After more than 21 years as a licensed crane operator, the man described by his employer as the best of his kind in Ontario, will soon be calling it quits.

I’m 57 and in 34 months I will be retiring,” says Rankin Construction employee and Niagara Falls area resident Dave Fowler.

Fowler started working as a labourer for or DL Stephens (which later became Stephens & Rankin Inc. and renamed Rankin Construction Inc. in 2001) in 1978 and soon built a reputation as the “hardest worker in the company,” says John Maclellan, operations manager.

“Dave can run anything from a rubber tire backhoe, dozer, excavator, to large mobile and conventional cranes. He has become one of the best at everything he runs.”

In the late 1980s Fowler became an equipment operator and quickly mastered that skill, and then obtained his hoisting engineer’s license in 1992. Fowler says the transition to a crane operator was just a natural move, although his father had also been a crane operator.

“Dave is considered the best all round operators I have ever worked with” says senior project superintendent Richard Giroux, who is overseeing Rankin’s $61-million reconstruction of a 6.8-kilometre stretch of Highway 406 in the Welland area.
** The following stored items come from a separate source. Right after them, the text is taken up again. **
(* ===== verification/GameDiagnostics.v ===== *)
(** * Game diagnostics

    protocol/game_diagnostics.hpp and .cpp: the counters of the virtual adapter and of the
    discovery traffic of each network, and their codec. *)
From S2P Require Import Prelude Wire Ipv4 PathDiagnostics.

Record GameNetworkStatus := mk_game_network {
  gn_network : bytes; gn_address : Z; gn_subnet : Z; gn_prefix : Z; gn_online : Z;
  gn_sent : Z; gn_received : Z; gn_rate_limited : Z; gn_duplicates : Z; gn_invalid : Z; gn_reflections : Z }.
Record GameDiagnostics := mk_game {
  gd_mtu : Z; gd_adapter_failed : bool; gd_truncated : bool; gd_rejected : Z; gd_networks : list GameNetworkStatus }.

Definition max_game_diagnostic_networks : Z := 256.

(** The loop over the networks with the ids seen so far. *)
Fixpoint validate_networks (ids : gset bytes) (l : list GameNetworkStatus) : result unit :=
  match l with
  | [] => Ok tt
  | n :: l =>
      check! is_ipv4_host (gn_address n) (gn_subnet n) (gn_prefix n) && bool_decide (gn_network n ∉ ids) &&
             negb (bool_decide (gn_network n = replicate 16 x00)) else invalid_argument in
      validate_networks ({[gn_network n]} ∪ ids) l
  end.
Definition validate_game (v : GameDiagnostics) : result unit :=
  check! negb ((gd_mtu v <? 576) || (gd_mtu v >? 9000) || (len (gd_networks v) >? max_game_diagnostic_networks)) else invalid_argument in
  validate_networks ∅ (gd_networks v).

Definition game_magic : Z := 0x4c4c4744.
Definition game_flags (v : GameDiagnostics) : Z := Z.lor (if gd_adapter_failed v then 1 else 0) (if gd_truncated v then 2 else 0).

Definition put_network (n : GameNetworkStatus) : bytes :=
  gn_network n ++ put_be 4 (gn_address n) ++ put_be 4 (gn_subnet n) ++ put_be 1 (gn_prefix n) ++ put_be 4 (gn_online n) ++
  put_be 8 (gn_sent n) ++ put_be 8 (gn_received n) ++ put_be 8 (gn_rate_limited n) ++ put_be 8 (gn_duplicates n) ++
  put_be 8 (gn_invalid n) ++ put_be 8 (gn_reflections n).

Definition encode_game_diagnostics (v : GameDiagnostics) : result bytes :=
  let* _ := validate_game v in
  Ok (put_be 4 game_magic ++ put_be 1 1 ++ put_be 1 (game_flags v) ++ put_be 2 (gd_mtu v) ++ put_be 8 (gd_rejected v) ++
      put_be 2 (len (gd_networks v)) ++ concat (map put_network (gd_networks v))).

Definition get_network (r : BinaryReader.t) : result (GameNetworkStatus * BinaryReader.t) :=
  let* (network, r) := BinaryReader.array 16 r in
  let* (address, r) := BinaryReader.get 4 r in
  let* (subnet, r) := BinaryReader.get 4 r in
  let* (prefix, r) := BinaryReader.get 1 r in
  let* (online, r) := BinaryReader.get 4 r in
  let* (sent, r) := BinaryReader.get 8 r in
  let* (received, r) := BinaryReader.get 8 r in
  let* (limited, r) := BinaryReader.get 8 r in
  let* (duplicates, r) := BinaryReader.get 8 r in
  let* (invalid, r) := BinaryReader.get 8 r in
  let* (reflections, r) := BinaryReader.get 8 r in
  Ok (mk_game_network network address subnet prefix online sent received limited duplicates invalid reflections, r).

Definition decode_game_diagnostics (bs : bytes) : result GameDiagnostics :=
  let* (magic, r) := BinaryReader.get 4 bs in
  check! magic =? game_magic else invalid_argument in
  let* (version, r) := BinaryReader.get 1 r in
  check! version =? 1 else invalid_argument in
  let* (flags, r) := BinaryReader.get 1 r in
  check! negb (flags >? 3) else invalid_argument in
  let* (mtu, r) := BinaryReader.get 2 r in
  let* (rejected, r) := BinaryReader.get 8 r in
  let* (count, r) := BinaryReader.get 2 r in
  check! negb (count >? max_game_diagnostic_networks) else invalid_argument in
  let* (networks, r) := BinaryReader.read_n (Z.to_nat count) get_network r in
  let* _ := BinaryReader.finish r in
  let v := mk_game mtu (negb (Z.land flags 1 =? 0)) (negb (Z.land flags 2 =? 0)) rejected networks in
  let* _ := validate_game v in
  Ok v.

(** ** Field types *)

Definition wf_game_network (n : GameNetworkStatus) : Prop :=
  length (gn_network n) = 16%nat /\ word 4 (gn_address n) /\ word 4 (gn_subnet n) /\ word 1 (gn_prefix n) /\ word 4 (gn_online n) /\
  word 8 (gn_sent n) /\ word 8 (gn_received n) /\ word 8 (gn_rate_limited n) /\ word 8 (gn_duplicates n) /\
  word 8 (gn_invalid n) /\ word 8 (gn_reflections n).
Definition wf_game (v : GameDiagnostics) : Prop :=
  word 2 (gd_mtu v) /\ word 8 (gd_rejected v) /\ Forall wf_game_network (gd_networks v).

Lemma get_network_app n rest : wf_game_network n -> get_network (put_network n ++ rest) = Ok (n, rest).
Proof.
  intros (L & W). destruct W as (? & ? & ? & ? & ? & ? & ? & ? & ? & ?). unfold get_network, put_network.
  rewrite <- !app_assoc. br_read. by destruct n.
Qed.
Lemma get_network_inv data n r : get_network data = Ok (n, r) -> data = put_network n ++ r /\ wf_game_network n.
Proof.
  unfold get_network. intros H. ok_inv H. injection H as <- <-. br_inv. split; [|done].
  unfold put_network. cbn [gn_network gn_address gn_subnet gn_prefix gn_online gn_sent gn_received gn_rate_limited gn_duplicates gn_invalid gn_reflections].
  by rewrite <- !app_assoc.
Qed.

Lemma game_flags_spec v : word 1 (game_flags v) /\ (game_flags v >? 3) = false /\
  negb (Z.land (game_flags v) 1 =? 0) = gd_adapter_failed v /\ negb (Z.land (game_flags v) 2 =? 0) = gd_truncated v.
Proof. unfold game_flags. by destruct (gd_adapter_failed v), (gd_truncated v). Qed.
Lemma game_flags_read f mtu rejected networks : word 1 f -> f <= 3 ->
  game_flags (mk_game mtu (negb (Z.land f 1 =? 0)) (negb (Z.land f 2 =? 0)) rejected networks) = f.
Proof.
  intros W L. words. assert (C : f ∈ [0; 1; 2; 3]) by (rewrite !elem_of_cons; lia).
  rewrite !elem_of_cons in C. destruct C as [-> | [-> | [-> | [-> | C]]]]; [done..|by apply not_elem_of_nil in C].
Qed.

(** What a valid report is. *)
Definition game_ok (v : GameDiagnostics) : Prop :=
  576 <= gd_mtu v <= 9000 /\ len (gd_networks v) <= 256 /\ NoDup (map gn_network (gd_networks v)) /\
  Forall (fun n => is_ipv4_host (gn_address n) (gn_subnet n) (gn_prefix n) = true /\ gn_network n <> replicate 16 x00) (gd_networks v).

Lemma validate_networks_spec ids l : validate_networks ids l = Ok tt <->
  NoDup (map gn_network l) /\ (forall n, n ∈ l -> gn_network n ∉ ids) /\
  Forall (fun n => is_ipv4_host (gn_address n) (gn_subnet n) (gn_prefix n) = true /\ gn_network n <> replicate 16 x00) l.
Proof.
  revert ids. induction l as [|n l IH]; intros ids; cbn [validate_networks map].
  { split; [|done]. intros _. split; [constructor|]. split; [|constructor]. intros n Hn. by apply not_elem_of_nil in Hn. }
  rewrite NoDup_cons, Forall_cons. destruct (_ && _) eqn:G.
  - rewrite !andb_true_iff, bool_decide_eq_true, negb_true_iff, bool_decide_eq_false in G. destruct G as [[G1 G2] G3].
    rewrite IH. split.
    + intros (N & D & F). split_and!; try done.
      * intros X. apply list_elem_of_fmap in X as (m & E & Hm). apply (D m Hm). set_solver.
      * intros m [->|Hm]%elem_of_cons; [done|]. intros X. apply (D m Hm). set_solver.
    + intros ([N1 N] & D & _ & F). split_and!; try done. intros m Hm X. apply elem_of_union in X as [X|X]; [|by apply (D m); [right|]].
      apply elem_of_singleton in X. apply N1. rewrite <- X. by apply list_elem_of_fmap_2.
  - split; [done|]. intros (_ & D & [Hh Z0] & _). exfalso. rewrite Hh, bool_decide_true, bool_decide_false in G; [done|done|]. apply D. left.
Qed.
Lemma validate_game_spec v : validate_game v = Ok tt <-> game_ok v.
Proof.
  unfold validate_game, game_ok, max_game_diagnostic_networks. pose proof (len_nonneg (gd_networks v)). destruct (negb _) eqn:G.
  - bool_prop. rewrite validate_networks_spec. split.
    + intros (N & _ & F). split_and!; try done; lia.
    + intros (_ & _ & N & F). split_and!; try done.
  - split; [done|]. intros (? & ? & _). exfalso. apply negb_false_iff in G. rewrite !orb_true_iff, Z.ltb_lt, !Z.gtb_lt in G. lia.
Qed.

Lemma game_diagnostics_codec bs v : decode_game_diagnostics bs = Ok v <-> wf_game v /\ encode_game_diagnostics v = Ok bs.
Proof.
  split.
  - unfold decode_game_diagnostics, max_game_diagnostic_networks. intros H. ok_inv H. bool_prop. subst. br_inv.
    match goal with E : BinaryReader.read_n _ _ _ = Ok _ |- _ => apply (BinaryReader.read_n_inv _ put_network wf_game_network get_network_inv) in E as (-> & L & F) end.
    split; [by split_and!|]. unfold encode_game_diagnostics.
    match goal with E : validate_game _ = Ok _ |- _ => rewrite E end. f_equal. rewrite game_flags_read by done. cbn [gd_mtu gd_rejected gd_networks].
    rewrite app_nil_r. words. repeat f_equal. unfold len. lia.
  - intros [(W1 & W2 & F) H]. unfold encode_game_diagnostics in H. destruct (validate_game v) as [[]|] eqn:V; [|done].
    apply Ok_inj in H as <-. apply validate_game_spec in V as S. destruct S as (_ & S & _). pose proof (len_nonneg (gd_networks v)).
    destruct (game_flags_spec v) as (G1 & G2 & G3 & G4). unfold decode_game_diagnostics, max_game_diagnostic_networks.
    rewrite BinaryReader.get_app by done. rewrite Z.eqb_refl. br_read. cbn [Z.eqb Pos.eqb]. rewrite G2. cbn [negb]. br_read.
    guard_true by lia. replace (Z.to_nat (len (gd_networks v))) with (length (gd_networks v)) by (unfold len; lia).
    rewrite <- (app_nil_r (concat _)).
    rewrite BinaryReader.read_n_app by (intros n r Hn; apply get_network_app; rewrite Forall_forall in F; auto).
    cbn [BinaryReader.finish]. rewrite G3, G4. destruct v. cbn in *. by rewrite V.
Qed.

(** The codecs of both reports and the classes of error messages. *)
Lemma diagnostics_exact (payload : bytes) :
  (forall v, decode_path_diagnostics payload = Ok v <-> wf_diagnostics v /\ encode_path_diagnostics v = Ok payload) /\
  (forall v, encode_path_diagnostics v = Throw length_error <-> 256 < len (pd_peers v)) /\
  (forall v, len (pd_peers v) <= 256 ->
     is_ok (encode_path_diagnostics v) = is_ok (validate_path (pd_relay v)) && forallb (fun p => is_ok (validate_path (pp_path p))) (pd_peers v)) /\
  (forall v, decode_game_diagnostics payload = Ok v <-> wf_game v /\ encode_game_diagnostics v = Ok payload) /\
  (forall v, is_ok (encode_game_diagnostics v) = true <-> game_ok v) /\
  (forall m m', map tolower m = map tolower m' -> classify_error m = classify_error m') /\
  (forall m, classify_error m = authentication_failed <->
     exists w, w ∈ [str "auth"; str "certificate"; str "credential"] /\ exists a x b, m = a ++ x ++ b /\ map tolower x = map tolower w) /\
  (forall m, classified (classify_error m)).
Proof.
  destruct (path_diagnostics_exact payload) as (P1 & P2 & P3 & P4 & P5 & P6). split_and!; try done.
  - intros v. apply game_diagnostics_codec.
  - intros v. rewrite <- validate_game_spec. unfold encode_game_diagnostics. destruct (validate_game v) as [[]|]; by split.
Qed.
On that project, Fowler operated a 160-ton Kobelco crawler crane lifting 30,000-kilogram prestressed girders from the highway’s existing bridge onto a barge.

“Not only is Dave an excellent operator, but he is also a very good mechanic. If he’s not making lifts, he’s usually found under the machine doing maintenance or repairs,” says Maclellan, who also describes Fowler as a ‘character guy,’ always willing to jump in to help out a fellow worker and make life a little easier for those around him.

Over the past 20 years Fowler has worked on numerous projects. Asked about his most challenging job, he replied: “everything is challenge.” But then he went on to say it was probably the dredging of Hamilton Harbour in 1996.

“I worked seven months straight, 12 hours a day, six days a week.”

Asked a follow up question on how he could maintain that rigorous work schedule, he says: “I don’t know. It’s just my nature. I love to work, but not everyone could do that.”

A crane operator has to be physically fit, have good hand-to-eye movement, steady nerves and be willing to adapt to changes on the job, he says.

The most significant change he has seen during his two decades as an operator is the increased use of computerized cranes. Fowler says he mastered that adjustment by reading the manuals thoroughly.

At the same time old technologies shouldn’t be forgotten, he says.

“There are still a lot older cranes around and some of the newer guys can’t operate them.”

Fowler is a widower — his wife died of cancer of 10 years ago — with a grown daughter. An avid motorcyclist, he has two Harley motorcycles which he will be pulling on a trailer during a number of long trips he has scheduled for his retirement. A constant passenger on those trips will be his pet dog.

Despite the accolades from his employers, Fowler says there will be no regrets on his last day of work.

“I will be starting a new chapter in my life.”